• EXERCISE INSTRUCTIONS: Below are the records; copy out every line that holds the word "change".
=== SUPPLIED INFORMATION ===
(* ===== verification/CoordFacts.v ===== *)
(** * The coordinate expression of the LS-1000 parser

    Every match of [_COORD_RE] is an argument that [float] accepts, in any decimal
    system of Unicode: the pattern branch of [_extract_xyz_from_tokens] cannot
    raise. *)

From S2P Require Export TextFacts Ls1000 FloatFacts.

Lemma find_decimal_spec zeros c d :
  find_decimal zeros c = Some d -> is_digit d /\ exists z, z ∈ zeros /\ c = (z + d)%N.
Proof.
  induction zeros as [|z zeros IH]; simpl; [done|].
  destruct (in_range z (z + 9) c) eqn:E.
  - intros [= <-]. unfold in_range, is_digit in *. split; [lia|].
    exists z. split; [by apply elem_of_cons; left|lia].
  - intros (Hd & z' & Hz & ->)%IH. split; [done|]. exists z'. split; [|done].
    by apply elem_of_cons; right.
Qed.

Definition digit_list : list N := [0; 1; 2; 3; 4; 5; 6; 7; 8; 9]%N.

Lemma digit_list_spec d : is_digit d -> d ∈ digit_list.
Proof.
  unfold is_digit, digit_list. intros Hd.
  assert (d = 0 \/ d = 1 \/ d = 2 \/ d = 3 \/ d = 4 \/ d = 5 \/ d = 6 \/ d = 7 \/ d = 8
          \/ d = 9)%N as H by lia. set_solver.
Qed.

(** A decimal code point is no space, and an ASCII one is its digit character. *)
Definition decimal_fact (c d : N) : bool :=
  negb (is_space c) && (negb (c <? 128)%N || (c =? digit_char d)%N).

Lemma decimal_facts :
  forallb (fun z => forallb (fun d => decimal_fact (z + d)%N d) digit_list) decimal_zeros = true.
Proof. vm_compute. reflexivity. Qed.

Lemma decimal_value_spec c d :
  decimal_value c = Some d ->
  is_digit d /\ is_space c = false /\ ((c < 128)%N -> c = digit_char d).
Proof.
  intros (Hd & z & Hz & ->)%find_decimal_spec. split; [done|].
  pose proof decimal_facts as H. rewrite forallb_forall in H.
  specialize (H z ltac:(by apply list_elem_of_In)). rewrite forallb_forall in H.
  specialize (H d ltac:(by apply list_elem_of_In, digit_list_spec)).
  unfold decimal_fact in H. apply andb_true_iff in H as [Hs Ha].
  split; [by apply negb_true_iff|]. lia.
Qed.

(** ** The image of a match under the numeral normalisation of [float] *)

Definition coord_char (c : N) : Prop :=
  is_decimal c = true \/ c = ch "+" \/ c = ch "-" \/ c = ch ".".

Definition coord_image (c : N) : N :=
  match decimal_value c with Some d => digit_char d | None => c end.

Lemma ascii_numeral_coord m :
  Forall coord_char m -> ascii_numeral m = coord_image <$> m.
Proof.
  intros Hm. unfold ascii_numeral. destruct (is_ascii m) eqn:Ha.
  - rewrite <-(list_fmap_id m) at 1. apply list_fmap_ext. intros i c Hi%list_elem_of_lookup_2.
    unfold is_ascii in Ha. rewrite forallb_forall in Ha.
    specialize (Ha c ltac:(by apply list_elem_of_In)). apply N.ltb_lt in Ha.
    unfold coord_image. destruct (decimal_value c) as [d|] eqn:E; [|done].
    apply decimal_value_spec in E as (_ & _ & E). by apply E.
  - apply list_fmap_ext. intros i c Hi%list_elem_of_lookup_2.
    rewrite Forall_forall in Hm. specialize (Hm c Hi). unfold coord_image.
    destruct Hm as [Hm| [-> | [-> | ->]]]; [|reflexivity..].
    unfold is_decimal in Hm. destruct (decimal_value c) as [d|] eqn:E; [|done].
    apply decimal_value_spec in E as (Hd & Hs & Ha'). rewrite Hs.
    destruct (N.ltb_spec c 127); [|done]. apply Ha'. lia.
Qed.

Lemma span_decimals_spec s a b :
  Ls1000.span_decimals s = (a, b) ->
  s = a ++ b /\ exists ds, Forall is_digit ds /\ coord_image <$> a = digit_char <$> ds /\
    Forall coord_char a /\ length ds = length a.
Proof.
  revert a b. induction s as [|c s IH]; intros a b; simpl.
  - intros [= <- <-]. split; [done|]. exists []. by repeat constructor.
  - destruct (is_decimal c) eqn:Ec.
    + destruct (Ls1000.span_decimals s) as [a' b']. intros [= <- <-].
      destruct (IH _ _ eq_refl) as (-> & ds & Hds & Hmap & Hch & Hlen). split; [done|].
      pose proof Ec as Ec'. unfold is_decimal in Ec'.
      destruct (decimal_value c) as [d|] eqn:E; [|done].
      exists (d :: ds). apply decimal_value_spec in E as Hd. destruct Hd as [Hd _].
      split; [by constructor|]. rewrite !fmap_cons. split.
      * unfold coord_image at 1. rewrite E. by rewrite Hmap.
      * split; [constructor; [by left|done]|]. simpl. by rewrite Hlen.
    + intros [= <- <-]. split; [done|]. exists []. by repeat constructor.
Qed.

(** ** [float] of a plain decimal *)

Lemma drop_underscores_none prev s :
  (prev =? ch "_")%N = false -> lacks (ch "_") s -> drop_underscores prev s = Some s.
Proof.
  revert prev. induction s as [|c s IH]; intros prev Hp Hs; cbn [drop_underscores]; rewrite Hp.
  - done.
  - apply lacks_cons in Hs as [Hc Hs]. rewrite N.eqb_sym in Hc. rewrite Hc. cbn [andb].
    by rewrite IH.
Qed.

Definition plain_decimal (sg : text) (ds fs : list N) : text :=
  sg ++ (digit_char <$> ds) ++ (match fs with [] => [] | _ => ch "." :: (digit_char <$> fs) end).

Lemma digit_char_facts d : is_digit d ->
  (ch "_" =? digit_char d)%N = false /\ is_c_space (digit_char d) = false.
Proof. intros H. unfold is_c_space. split; char_solve. Qed.

Lemma plain_decimal_chars sg ds fs :
  sg ∈ [[]; [ch "-"]; [ch "+"]] -> Forall is_digit ds -> Forall is_digit fs ->
  Forall (fun c => (ch "_" =? c)%N = false /\ is_c_space c = false) (plain_decimal sg ds fs).
Proof.
  intros Hsg Hds Hfs. unfold plain_decimal.
  assert (forall l, Forall is_digit l ->
    Forall (fun c => (ch "_" =? c)%N = false /\ is_c_space c = false) (digit_char <$> l)) as Hl.
  { intros l Hl. apply Forall_fmap. eapply Forall_impl; [done|]. by apply digit_char_facts. }
  apply Forall_app. split; [|apply Forall_app; split; [by apply Hl|]].
  - repeat (apply elem_of_cons in Hsg as [->|Hsg]; [by repeat constructor|]).
    by apply elem_of_nil in Hsg.
  - destruct fs; [done|]. constructor; [done|]. by apply Hl.
Qed.

Lemma py_float_plain s sg ds fs :
  sg ∈ [[]; [ch "-"]; [ch "+"]] -> ds ≠ [] -> Forall is_digit ds -> Forall is_digit fs ->
  ascii_numeral s = plain_decimal sg ds fs -> returns (py_float s).
Proof.
  intros Hsg Hne Hds Hfs Hs. unfold py_float. rewrite Hs.
  pose proof (plain_decimal_chars sg ds fs Hsg Hds Hfs) as Hc.
  set (t := plain_decimal sg ds fs) in *.
  assert (lacks (ch "_") t) as Hu.
  { clearbody t. clear -Hc. induction Hc as [|c l [Hc _] Hl IH]; [done|]. by apply lacks_cons. }
  assert (drop_while is_c_space t = t) as ->.
  { apply drop_while_fix. destruct Hc as [|c l [_ Hc] _]; done. }
  assert (strip_right is_c_space t = t) as ->.
  { apply strip_right_fix. destruct (reverse t) as [|c r] eqn:E; [done|].
    rewrite Forall_forall in Hc. apply Hc. rewrite <-elem_of_reverse, E.
    by apply elem_of_cons; left. }
  rewrite drop_underscores_none by done.
  destruct ds as [|d ds]; [done|].
  set (body := (digit_char <$> d :: ds) ++ match fs with [] => [] | _ => ch "." :: (digit_char <$> fs) end).
  assert (exists neg, take_sign t = (neg, body)) as [neg ->].
  { subst t. unfold plain_decimal. fold body.
    apply Forall_cons in Hds as [Hd _].
    repeat (apply elem_of_cons in Hsg as [->|Hsg]; [eexists|]); [|reflexivity|reflexivity|].
    - simpl app. unfold body. rewrite fmap_cons, <-app_comm_cons.
      apply take_sign_none; char_solve.
    - by apply elem_of_nil in Hsg. }
  assert (exists f, span_decimal neg body = Some (f, [])) as [f ->]; [|by eexists].
  unfold span_decimal, body. destruct fs as [|f fs].
  - rewrite span_digits_map by done. simpl. by eexists.
  - rewrite span_digits_map by done. cbn [span_fraction].
    change (ch "." =? ch ".")%N with true. cbn iota.
    rewrite <-(app_nil_r (digit_char <$> f :: fs)), span_digits_map by done.
    simpl. by eexists.
Qed.

(** ** Every match is a float *)

Lemma coord_match_float s m rest :
  Ls1000.coord_match s = Some (m, rest) -> returns (py_float m).
Proof.
  unfold Ls1000.coord_match. destruct (Ls1000.coord_sign s) as [sg s1] eqn:Hsg.
  destruct (Ls1000.span_decimals s1) as [[|c ip] s2] eqn:Hip; [done|].
  destruct (Ls1000.coord_fraction s2) as [fp s3] eqn:Hfp. intros [= <- <-].
  destruct (span_decimals_spec _ _ _ Hip) as (_ & ds & Hds & Hmap & Hch & Hlen).
  assert (sg ∈ [[]; [ch "-"]; [ch "+"]]) as Hsg'.
  { unfold Ls1000.coord_sign in Hsg. destruct s as [|c' r]; [injection Hsg as <- _; set_solver|].
    destruct (c' =? ch "-")%N eqn:E1; [apply N.eqb_eq in E1 as ->; injection Hsg as <- _; set_solver|].
    destruct (c' =? ch "+")%N eqn:E2; [apply N.eqb_eq in E2 as ->; injection Hsg as <- _; set_solver|].
    injection Hsg as <- _. set_solver. }
  assert (exists fs, Forall is_digit fs /\ Forall coord_char fp /\
    coord_image <$> fp = match fs with [] => [] | _ => ch "." :: (digit_char <$> fs) end)
    as (fs & Hfs & Hfc & Hfm).
  { unfold Ls1000.coord_fraction in Hfp. destruct s2 as [|c' r].
    { injection Hfp as <- _. exists []. by repeat constructor. }
    destruct (c' =? ch ".")%N eqn:E; [apply N.eqb_eq in E as ->|].
    2: { injection Hfp as <- _. exists []. by repeat constructor. }
    destruct (Ls1000.span_decimals r) as [[|c' f] r'] eqn:Hr.
    { injection Hfp as <- _. exists []. by repeat constructor. }
    injection Hfp as <- _.
    destruct (span_decimals_spec _ _ _ Hr) as (_ & fs & Hf1 & Hf2 & Hf3 & Hf4).
    exists fs. split; [done|]. split; [constructor; [by right; right; right|done]|].
    destruct fs; [done|]. rewrite fmap_cons, Hf2. done. }
  apply (py_float_plain _ sg ds fs); [done|by destruct ds|done|done|].
  rewrite ascii_numeral_coord.
  - unfold plain_decimal. change (c :: ip ++ fp) with ((c :: ip) ++ fp).
    rewrite !fmap_app, Hmap, Hfm. f_equal.
    repeat (apply elem_of_cons in Hsg' as [->|Hsg']; [reflexivity|]). by apply elem_of_nil in Hsg'.
  - change (c :: ip ++ fp) with ((c :: ip) ++ fp).
    apply Forall_app. split; [|by apply Forall_app].
    repeat (apply elem_of_cons in Hsg' as [->|Hsg'];
      [first [apply Forall_nil_2 | apply Forall_singleton; unfold coord_char; tauto]|]). by apply elem_of_nil in Hsg'.
Qed.

Lemma coord_findall_floats s : Forall (fun m => returns (py_float m)) (Ls1000.coord_findall s).
Proof.
  unfold Ls1000.coord_findall. generalize (length s). intros n.
  revert s. induction n as [|n IH]; intros s; simpl; [constructor|].
  destruct s as [|c s]; [constructor|].
  destruct (Ls1000.coord_match (c :: s)) as [[m rest]|] eqn:E; [|apply IH].
  constructor; [by eapply coord_match_float|apply IH].
Qed.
===
• RESULT:
    change (ch "." =? ch ".")%N with true. cbn iota.
  - unfold plain_decimal. change (c :: ip ++ fp) with ((c :: ip) ++ fp).
  - change (c :: ip ++ fp) with ((c :: ip) ++ fp).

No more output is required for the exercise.